Scalability a Growing Problem in Web 2.0

There is a great I.B.M. commercial that was popular a year or two ago. In it a bunch of programmers and designers are eagerly surrounding a computer monitor that reports on a web application they just released. The team is happy, jovial, like all teams are during a much-anticipated launch. They get even more happy […]

There is a great I.B.M. commercial that was popular a year or two ago. In it a bunch of programmers and designers are eagerly surrounding a computer monitor that reports on a web application they just released. The team is happy, jovial, like all teams are during a much-anticipated launch. They get even more happy when the numbers of users starts to climb. Up, up it goes, and they cheer for joy. Then the numbers keep climbing, steeply, and the group realizes that their system won’t scale. Their mood turns from sweet to sour in an instant. Their best case scenario wasn’t actually that: it was their worst case scenario.

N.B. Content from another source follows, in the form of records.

Lemma generate_password_members length u l n s :
  fill_count length u l n s <= maxsize ->
  returns (generate_password length u l n s)
    (fun pw =>
       len pw = Z.max length 12 /\
       (u = true -> exists c, In c pw /\ In c ascii_uppercase) /\
       (l = true -> exists c, In c pw /\ In c ascii_lowercase) /\
       (n = true -> exists c, In c pw /\ In c digits) /\
       (s = true -> exists c, In c pw /\ In c allowed_specials)).
Proof.
  intros Hfit.
  eapply returns_weaken; [apply returns_generate_password, Hfit |].
  intros pw (sp & up & lo & di & fill & Hperm
             & Hsp & Hup & Hlo & Hdi & _ & Hlen).
  split; [exact Hlen |].
  repeat split; intros ->;
    match goal with
    | H : reserved true ?a _ _ |- exists c, _ /\ In c ?a =>
        destruct (reserved_member _ _ _ H) as (c & Hc & Ha)
    end;
    exists c; (split; [| exact Ha]);
    (eapply Permutation_in; [exact Hperm |]);
    rewrite !in_app_iff; tauto.
Qed.
(** ** routes/sync.js: push *)

(** The records of a push body that are objects, as the client sends
    them.  The handler never reads the owner a client may have put in a
    record.  In an optional field [None] is [null]; a timestamp is the time
    value of the date the handler makes of the field (see [valid_time]).
    A batch can also hold [null] in place of a record: see
    [pushNullable]. *)
Record ClientProvider := mkClientProvider {
  cp_id : string;
  cp_name : string;
  cp_email : option string;
  cp_phone : option string;
  cp_address : option string;
  cp_notes : option string;
  cp_userId : option string;
  cp_createdAt : Timestamp;
  cp_updatedAt : Timestamp
}.

Record ClientTransaction := mkClientTransaction {
  ct_id : string;
  ct_contractNumber : string;
  ct_description : option string;
  ct_quantity : option float;
  ct_unitPrice : option float;
  ct_totalAmount : option float;
  ct_status : TransactionStatus;
  ct_userId : option string;
  ct_providerId : string;
  ct_productServiceId : option string;
  ct_transactionDate : Timestamp;
  ct_createdAt : Timestamp;
  ct_updatedAt : Timestamp
}.

Record ClientExpense := mkClientExpense {
  ce_id : string;
  ce_amount : float;
  ce_description : option string;
  ce_categoryId : string;
  ce_transactionId : option string;
  ce_updatedAt : Timestamp
}.

Record PushBody := mkPushBody {
  body_transactions : list ClientTransaction;
  body_providers : list ClientProvider;
  body_expenses : list ClientExpense
}.

Record SyncError := mkSyncError { error_id : string; error_text : string }.

Record SyncResult := mkSyncResult {
  created : nat;
  updated : nat;
  errors : list SyncError
}.

Record Results := mkResults {
  results_transactions : SyncResult;
  results_providers : SyncResult;
  results_expenses : SyncResult
}.

Definition no_result : SyncResult := mkSyncResult 0 0 [].

Definition incr_created (r : SyncResult) : SyncResult :=
  mkSyncResult (S (created r)) (updated r) (errors r).

Definition incr_updated (r : SyncResult) : SyncResult :=
  mkSyncResult (created r) (S (updated r)) (errors r).

Definition push_error (e : SyncError) (r : SyncResult) : SyncResult :=
  mkSyncResult (created r) (updated r) (errors r ++ [e]).
(** ** The path *)

Lemma strip_prefix_app p s rest :
  strip_prefix p s = Some rest → s = p +:+ rest.
Proof.
  revert s. induction p as [|a p IH]; intros s; simpl.
  - by intros [= ->].
  - destruct s as [|b s]; [discriminate|].
    destruct (Ascii.eqb_spec a b) as [->|_]; [|discriminate].
    intros Hs. by rewrite (IH _ Hs).
Qed.

Lemma find_first_split pat s before after :
  find_first pat s = Some (before, after) → s = before +:+ pat +:+ after.
Proof.
  revert before. induction s as [|c s IH]; intros before; simpl.
  - destruct (strip_prefix pat "") as [rest|] eqn:Hp; [|discriminate].
    intros [= <- <-]. by apply strip_prefix_app in Hp.
  - destruct (strip_prefix pat (String c s)) as [rest|] eqn:Hp.
    + intros [= <- <-]. by apply strip_prefix_app in Hp.
    + destruct (find_first pat s) as [[b a]|]; [|discriminate].
      intros [= <- <-].
      change (String c s = String c (b +:+ pat +:+ a)). f_equal. by apply IH.
Qed.



(** With one declared path parameter whose value has a string form free of
    dollar signs, the path of the call is the template with the first
    placeholder of that name replaced by the string form; what follows the
    first placeholder is copied as it is. *)
Theorem handler_path_substituted s refPath refFunction t method name descr ps
    this (input : gmap string JsVal) n before after :
  wrapPath s refPath refFunction = Normal t →
  select_operation s refFunction = (method, name, descr, PArray ps) →
  pathParamNames ps = [n] →
  is_nullish (js_get input n) = false →
  (∀ c, c ∈ list_ascii_of_string (js_String (js_get input n)) → c ≠ "$"%char) →
  find_first ("{" +:+ n +:+ "}") refPath = Some (before, after) →
  refPath = before +:+ ("{" +:+ n +:+ "}") +:+ after
  ∧ fc_path (handler t this input)
    = before +:+ js_String (js_get input n) +:+ after.
Proof.
  intros Hwrap Hsel Hnames Hvalue Hplain Hfind.
  split; [by apply find_first_split|].
  apply wrapPath_Normal in Hwrap as (m & id & d & ps' & Hsel' & _ & ->).
  rewrite Hsel in Hsel'. injection Hsel' as <- -> <- <-.
  simpl. rewrite Hnames. unfold finalPath. simpl. rewrite Hvalue.
  by apply replace_plain.
Qed.

(** ** The query, with names declared more than once *)

Lemma getAll_app n (q1 q2 : URLSearchParams) :
  usp_getAll n (q1 ++ q2) = usp_getAll n q1 ++ usp_getAll n q2.
Proof. unfold usp_getAll. by rewrite filter_app, fmap_app. Qed.
(** * Virtual Book Club: the search / description / analysis pipeline

    A shallow embedding of [VirtualBookClub] from [virtual-book-club.py]:
    [_rate_limit], [check_ollama_availability], [search_books_by_genre],
    [get_book_description] and [analyze_book_with_ollama], together with the
    properties stated about them.

    Python text is a sequence of Unicode code points, HTTP is an oracle that
    answers the n-th request of the process, and the mutable attributes of the
    object ([last_request_time]), the wall clock and the list of requests
    issued so far are threaded through a small state-and-exception monad. *)

From Stdlib Require Import List String Ascii ZArith NArith QArith Bool Lia Lqa.
From Stdlib Require Import DecimalString DecimalPos.
Import ListNotations.

Set Implicit Arguments.

(** ** Text *)

(** A Python [str]: a list of code points. *)
Definition char := N.
Definition str := list char.

(** ASCII literals of the source. *)
Fixpoint py (s : string) : str :=
  match s with
  | EmptyString => []
  | String a r => N_of_ascii a :: py r
  end.

Definition str_eqb (a b : str) : bool :=
  if list_eq_dec N.eq_dec a b then true else false.

(** [needle in hay] for text. *)
Definition substr (needle hay : str) : Prop :=
  exists pre post, hay = pre ++ needle ++ post.

(** Decimal rendering of an integer, as [str(n)] and [f"{n}"] give it. *)
Definition str_of_Z (z : Z) : str := py (NilZero.string_of_int (Z.to_int z)).

(** [Py_UNICODE_ISSPACE]: what [\s] (on [str] patterns), [str.strip] and
    [str.isspace] call whitespace. *)
Definition is_space (c : char) : bool :=
  ((9 <=? c) && (c <=? 13) || (28 <=? c) && (c <=? 32)
   || (c =? 133) || (c =? 160) || (c =? 5760)
   || (8192 <=? c) && (c <=? 8202)
   || (c =? 8232) || (c =? 8233) || (c =? 8239) || (c =? 8287)
   || (c =? 12288))%N.

Definition LT : char := 60%N.
Definition GT : char := 62%N.
Definition SP : char := 32%N.

Fixpoint drop_while (p : char -> bool) (s : str) : str :=
  match s with
  | [] => []
  | c :: r => if p c then drop_while p r else s
  end.

(** [s.strip()] *)
Definition strip (s : str) : str :=
  rev (drop_while is_space (rev (drop_while is_space s))).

This is an extreme case of what happens when an application benefits from network effects. If an application is useful, then the network of users will grow crazily fast at some point, what many folks like to call a “tipping” point, after the book by Malcolm Gladwell. This is a crucial stage for any Web 2.0 application, because it is at that moment when an application can make its money back in an instant. If it can’t scale, it can’t survive the tipping point.

In his What is Web 2.0 piece, Tim O’Reilly puts it provocatively: “it’s not accident that Google’s system administration, networking, and load balancing techniques are perhaps even more closely guarded secrets than their search algorithms.” Indeed, you can find Brin and Page’s original search algorithm each and every day on your friendly internet: The Anatomy of a Search Engine. But what can you find out about how they manage their system as a whole? Not much.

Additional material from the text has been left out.